The next day the high school friend sent her a Facebook friend request.
Had the friend been served a suggestion by Facebook based on the editor's conversation in Slack? That creepy feeling that Facebook must have tapped the conversation was the same one many Facebook users claim to have experienced.
It's an urban legend that won't go away, even though Facebook denies it consistently.
"I run ads product at Facebook. We don't—and have never—used your microphone for ads," tweeted Rob Goldman, Facebook's vp of ads, this weekend in response to the latest flare-up of online chatter about spooky ads. "Just not true."
I run ads product at Facebook. We don't - and have never - used your microphone for ads. Just not true.
— Rob Goldman (@robjective) October 26, 2017
Goldman was responding to an old YouTube video posted to Reddit over the weekend. The video was of a man talking about how he and his girlfriend don't have a cat and don't search for cats online. But he claimed Facebook served ads based on conversations picked up through his iPhone's microphone.
He then says a few cat-related phrases, the video jumps to a Facebook feed, and an ad for cat food appears.
The video was not verifiable and hardly scientific, but dozens of Reddit commenters claimed the same phenomenon happened to them.
However, like the Ad Age editor who found a friend request from someone she had just typed into Slack, people are likely making connections that aren't there.

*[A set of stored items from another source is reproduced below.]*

(* ===== verification/AutoCompact.v ===== *)
(** The fold of a conversation (agent/nomi-agent/src/compact/auto.rs and state.rs):
    the state between compactions, the plan, the summarizer's retries, and the
    transcript that replaces the folded one. *)
From S2P Require Import Prelude Bytes Text Json Float64 Conversation SummaryPrompt LlmStream Compaction.

(** ** state.rs *)

Record CompactState := mkCompactState {
  consecutive_failures : N;
  last_input_tokens : N;
  last_provider_input_tokens : N;
  soft_compact_noticed : bool;
  imminent_compact_noticed : bool;
  consecutive_compacts : N;
  compact_stuck : bool;
  last_turn_ended_at : option Z;
}.
Definition new_state : CompactState := mkCompactState 0 0 0 false false 0 false None.
Definition wrap_u32 (n : N) : N := n mod 4294967296.
Definition set_failures (n : N) (s : CompactState) : CompactState :=
  mkCompactState n (last_input_tokens s) (last_provider_input_tokens s) (soft_compact_noticed s)
    (imminent_compact_noticed s) (consecutive_compacts s) (compact_stuck s) (last_turn_ended_at s).
Definition set_tokens (n : N) (s : CompactState) : CompactState :=
  mkCompactState (consecutive_failures s) n (last_provider_input_tokens s) (soft_compact_noticed s)
    (imminent_compact_noticed s) (consecutive_compacts s) (compact_stuck s) (last_turn_ended_at s).
Definition set_provider_tokens (n : N) (s : CompactState) : CompactState :=
  mkCompactState (consecutive_failures s) (last_input_tokens s) n (soft_compact_noticed s)
    (imminent_compact_noticed s) (consecutive_compacts s) (compact_stuck s) (last_turn_ended_at s).
Definition set_notices (soft imminent : bool) (s : CompactState) : CompactState :=
  mkCompactState (consecutive_failures s) (last_input_tokens s) (last_provider_input_tokens s) soft
    imminent (consecutive_compacts s) (compact_stuck s) (last_turn_ended_at s).
Definition set_stall (n : N) (stuck : bool) (s : CompactState) : CompactState :=
  mkCompactState (consecutive_failures s) (last_input_tokens s) (last_provider_input_tokens s)
    (soft_compact_noticed s) (imminent_compact_noticed s) n stuck (last_turn_ended_at s).
Definition is_circuit_broken (s : CompactState) (config : CompactConfig) : bool :=
  (max_failures config <=? consecutive_failures s)%N.
Definition record_success (s : CompactState) : CompactState := set_failures 0 s.
Definition record_failure (s : CompactState) : CompactState := set_failures (wrap_u32 (consecutive_failures s + 1)) s.
(** [SOFT_COMPACT_RATIO] is 1/2, [IMMINENT_COMPACT_RATIO] is 8/10. *)
Definition soft_threshold (config : CompactConfig) : N := window_part config 1 2.
Definition imminent_threshold (config : CompactConfig) : N := window_part config 8 10.
Definition check_soft_compact (s : CompactState) (config : CompactConfig) : CompactState * bool :=
  if (soft_threshold config <=? last_input_tokens s)%N && negb (soft_compact_noticed s) then
    (set_notices true (imminent_compact_noticed s) s, true)
  else (s, false).
Definition check_imminent_compact (s : CompactState) (config : CompactConfig) : CompactState * bool :=
  if (imminent_threshold config <=? last_input_tokens s)%N && negb (imminent_compact_noticed s) then
    (set_notices (soft_compact_noticed s) true s, true)
  else (s, false).
Definition SOFT_COMPACT_NOTICE : bytes :=
  text ["Context is about 50% full. Avoid re-reading files you already have, and prefer a short summary over ";
        "pasting large outputs."].
Definition IMMINENT_COMPACT_NOTICE : bytes :=
  text ["Context is about 80% full. Automatic compaction is imminent; finish the current step and avoid ";
        "opening new large files."].
Definition take_pressure_notices (s : CompactState) (config : CompactConfig) : CompactState * list bytes :=
  let '(s, soft) := check_soft_compact s config in
  let '(s, imminent) := check_imminent_compact s config in
  (s, (if soft then [SOFT_COMPACT_NOTICE] else []) ++ (if imminent then [IMMINENT_COMPACT_NOTICE] else [])).
Definition clear_compact_stall (s : CompactState) : CompactState := set_stall 0 false s.
Definition CONSECUTIVE_COMPACT_PAUSE : N := 2.
Definition record_consecutive_compact (s : CompactState) : CompactState * bool :=
  let n := wrap_u32 (consecutive_compacts s + 1) in
  if (CONSECUTIVE_COMPACT_PAUSE <=? n)%N && negb (compact_stuck s) then (set_stall n true s, true)
  else (set_stall n (compact_stuck s) s, false).
Definition maybe_reset_soft_notice (s : CompactState) (config : CompactConfig) : CompactState :=
  set_notices
    (if (last_input_tokens s <? soft_threshold config)%N then false else soft_compact_noticed s)
    (if (last_input_tokens s <? imminent_threshold config)%N then false else imminent_compact_noticed s) s.
Definition set_watermark (tokens : N) (config : CompactConfig) (s : CompactState) : CompactState :=
  maybe_reset_soft_notice (set_tokens tokens s) config.
Definition note_provider_input_tokens (tokens : N) (s : CompactState) : CompactState :=
  set_provider_tokens (N.max (last_provider_input_tokens s) tokens) s.
Definition reset_provider_input_tokens (s : CompactState) : CompactState := set_provider_tokens 0 s.
Definition note_compact_outcome (still_above_trigger : bool) (s : CompactState) : CompactState :=
  if still_above_trigger then (record_consecutive_compact s).1 else clear_compact_stall s.

(** ** The plan of a fold *)

Section autocompact.
Context {Num : Type}.
Context (json_byte_len : Value Num → N).
Abbreviation Message := (Message Num).
Abbreviation is_pinnable_user_turn := (is_pinnable_user_turn json_byte_len).
Abbreviation estimate := (estimate_tokens_from_messages json_byte_len).

Definition TAIL_TOKEN_BUDGET : N := 16384.
Definition MIN_RECENT_KEEP : nat := 4.
Definition MIN_COMPACT_MESSAGES : nat := 2.
Definition MIN_FOLD_TOKENS : N := 400.
Record CompactionPlan := mkPlan { head_len : nat; start : nat }.
Definition pinned_prefix_len (ms : list Message) (config : CompactConfig) : nat :=
  match ms with
  | m :: _ =>
      if bool_decide (role m = User) && negb (is_compaction_artifact m) && is_pinnable_user_turn m config then 1 else 0
  | [] => 0
  end.
(** The messages behind [head], newest first; [kept] of them are in the tail. *)
Fixpoint tail_loop (budget : N) (newest : list Message) (kept : nat) (acc : N) : nat :=
  match newest with
  | [] => kept
  | m :: newest =>
      let msg_tokens := estimate [m] in
      if (MIN_RECENT_KEEP <? S kept) && (budget <? acc + msg_tokens)%N then kept
      else tail_loop budget newest (S kept) (acc + msg_tokens)
  end.
(** [while start > head && start < len && p(messages[start]) { start -= 1 }] *)
Fixpoint step_back (p : Message → bool) (ms : list Message) (head start : nat) : nat :=
  match start with
  | 0 => 0
  | S start' =>
      if (head <? start) && match ms !! start with Some m => p m | None => false end then step_back p ms head start'
      else start
  end.
Definition align_tail_start (ms : list Message) (head start : nat) : nat :=
  let start := step_back is_tool_result_message ms head start in
  let start := step_back is_compact_summary ms head start in
  Nat.max start head.
Definition tail_start (ms : list Message) (head : nat) (config : CompactConfig) : nat :=
  let budget := N.min TAIL_TOKEN_BUDGET (window_part config 1 2) in
  align_tail_start ms head (length ms - tail_loop budget (rev (drop head ms)) 0 0).
(** [COMPACT_FORCE_RATIO] is 9/10. *)
Definition at_force_mark (tokens : N) (config : CompactConfig) : bool := at_window_part tokens config 9 10.
Definition plan_compaction (ms : list Message) (config : CompactConfig) (pre_compact_tokens : N) : option CompactionPlan :=
  if length ms <? MIN_COMPACT_MESSAGES then None
  else
    let head := pinned_prefix_len ms config in
    let start := tail_start ms head config in
    let force := at_force_mark pre_compact_tokens config || should_autocompact pre_compact_tokens config in
    let start :=
      if (start - head <? MIN_COMPACT_MESSAGES) && force then
        align_tail_start ms head (Nat.max (length ms - MIN_RECENT_KEEP) head)
      else start in
    if start - head <? MIN_COMPACT_MESSAGES then None else Some (mkPlan head start).
Definition kept_verbatim (config : CompactConfig) (m : Message) : bool :=
  if is_compaction_artifact m then false else bool_decide (role m = User) && is_pinnable_user_turn m config.
Definition partition_fold (region : list Message) (config : CompactConfig) : list Message * list Message :=
  (filter (λ m, kept_verbatim config m = true) region, filter (λ m, kept_verbatim config m = false) region).
Definition fold_economics (fold : list Message) : bool := (MIN_FOLD_TOKENS <=? estimate fold)%N.
Definition force_bypasses_economics (force_mechanical : bool) (pre_compact_tokens : N) (config : CompactConfig) : bool :=
  force_mechanical || at_force_mark pre_compact_tokens config.

(** ** The summarizer.  [provider] answers a request, knowing the requests before it. *)

Record SummaryRequest := mkRequest { model : bytes; system : bytes; request_messages : list Message; max_tokens : N }.
Inductive Response := Stream (events : list (LlmEvent Num)) | Failed (e : ProviderError) | TimedOut.
Context (provider : list SummaryRequest → SummaryRequest → Response).

Definition user_text (t : bytes) : Message := message_new User [TextBlock t].
Definition truncate_for_retry (ms : list Message) : option (list Message) :=
  if length ms <? 2 then None
  else
    let drop_count := Nat.max (length ms / 5) 1 in
    if length ms <=? drop_count then None
    else
      let remaining := drop drop_count ms in
      Some ((if bool_decide (role <$> head remaining = Some User) then []
             else [user_text (as_bytes "[earlier conversation truncated for compaction retry]")]) ++ remaining).
Definition window_output_unit (context_window : N) : N := N.min (N.min (N.max (context_window / 8) 1) 4294967295) 20000.
Definition response_text (r : Response) : CompactError + bytes :=
  match r with
  | TimedOut => inl (stream_error "summarize timed out after 90s")
  | Failed e => inl (Provider e)
  | Stream events => match collect_stream_text events with inl e => inl e | inr (t, _) => inr t end
  end.
Definition is_timeout (r : Response) : bool := match r with TimedOut => true | _ => false end.
Definition is_overflow_error (e : CompactError) : bool := match e with Provider e => is_context_overflow e | _ => false end.
Definition MAX_PTL_RETRIES : nat := 2.
Section retry.
Context (prompt model_name : bytes) (config : CompactConfig).
Definition summary_request (conversation : list Message) : SummaryRequest :=
  mkRequest model_name COMPACT_SYSTEM_PROMPT (conversation ++ [user_text prompt]) (window_output_unit (context_window config)).
(** [ptl_left] prompt-too-long retries and [transient_left] transient ones are
    left; [sent] are the requests so far. *)
Fixpoint summarize_loop (ptl_left : nat) : nat → list Message → list SummaryRequest → list SummaryRequest * (CompactError + bytes) :=
  fix retry (transient_left : nat) (conversation : list Message) (sent : list SummaryRequest) :=
    let request := summary_request conversation in
    let answer := provider sent request in
    let sent := sent ++ [request] in
    match response_text answer with
    | inr t => (sent, if str_is_blank t then inl EmptyResponse else inr t)
    | inl e =>
        if is_timeout answer then (sent, inl e)
        else if is_overflow_error e then
          match ptl_left with
          | S ptl_rest =>
              match truncate_for_retry conversation with
              | Some truncated => summarize_loop ptl_rest transient_left truncated sent
              | None => (sent, inl (PromptTooLongAfter (N.of_nat (MAX_PTL_RETRIES - ptl_rest))))
              end
          | 0 => (sent, inl (PromptTooLongAfter (N.of_nat MAX_PTL_RETRIES)))
          end
        else
          match transient_left with
          | S transient_rest => retry transient_rest conversation sent
          | 0 => (sent, inl e)
          end
    end.
End retry.
Definition summarized_conversation (fold : list Message) : list Message :=
  if bool_decide (role <$> head fold = Some Assistant) then
    user_text (as_bytes "[earlier conversation work being summarized]") :: fold
  else fold.
Definition summarize_with_retry (fold : list Message) (model_name : bytes) (config : CompactConfig)
    (focus project_instructions : option bytes) : list SummaryRequest * (CompactError + bytes) :=
  summarize_loop (build_compact_prompt focus project_instructions) model_name config MAX_PTL_RETRIES 1
    (summarized_conversation fold) [].
Definition mechanical_fold_digest (n : nat) : bytes :=
  decimal (N.of_nat n)
  ++ text [" earlier message(s) were folded here to free context, but the automatic summary was unavailable. ";
           "Ask the user if you need details from before this point."].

The editor, in fact, reached out to her friend, and found that she just happened to be thinking about her, too. No Facebook meddling involved.
Facebook does not offer the ability to target ads based on keywords from real-world conversations, but if it had that capability it would charge a lot for it, guesses Baker Lambert, global data director at TBWA Worldwide.
"Facebook would be selling that to advertisers at a much higher premium price if they could, otherwise they would have no reason to do it," Lambert says. "And they're not selling it to advertisers."
Lambert says people just focus on a few random occurrences out of billions of possible scenarios that take place on Facebook. "There will always be one-tenth of one percent of people who get a weird spooky thing that happens," Lambert says.
"When you think of the scale of Facebook with billions of people and millions of different advertisers," Lambert says, "It is always going to happen that someone is talking about one thing or doing one thing and then randomly sees and advertisement that matches that."
There are some marketing technologies that use a device's microphone. One is called "acoustic fingerprinting," which is most commonly used in apps like Shazam. The app can identify a song or other content, but the technology can be used to collect data.
Retailers could put acoustic fingerprinting technology in their apps and are able to see when a consumer visited their stores or saw a commercial on TV.
The fear of listening devices is likely only growing, with more gadgets that come with audio and video components, like Amazon Echo, Google Home, smart TVs and even refrigerators. The extent of data collection and the ability to target ads based on that data are only going to become spookier.
Still, sometimes the creep factor is all in the consumer's head. Like one Reddit commenter said about an ad misunderstanding: "One time Facebook started sending me ads for razor cleaning kits after I bought a new Braun razor. I was freaking out," the commenter said. "Then I remembered I cross checked prices on Amazon before buying it."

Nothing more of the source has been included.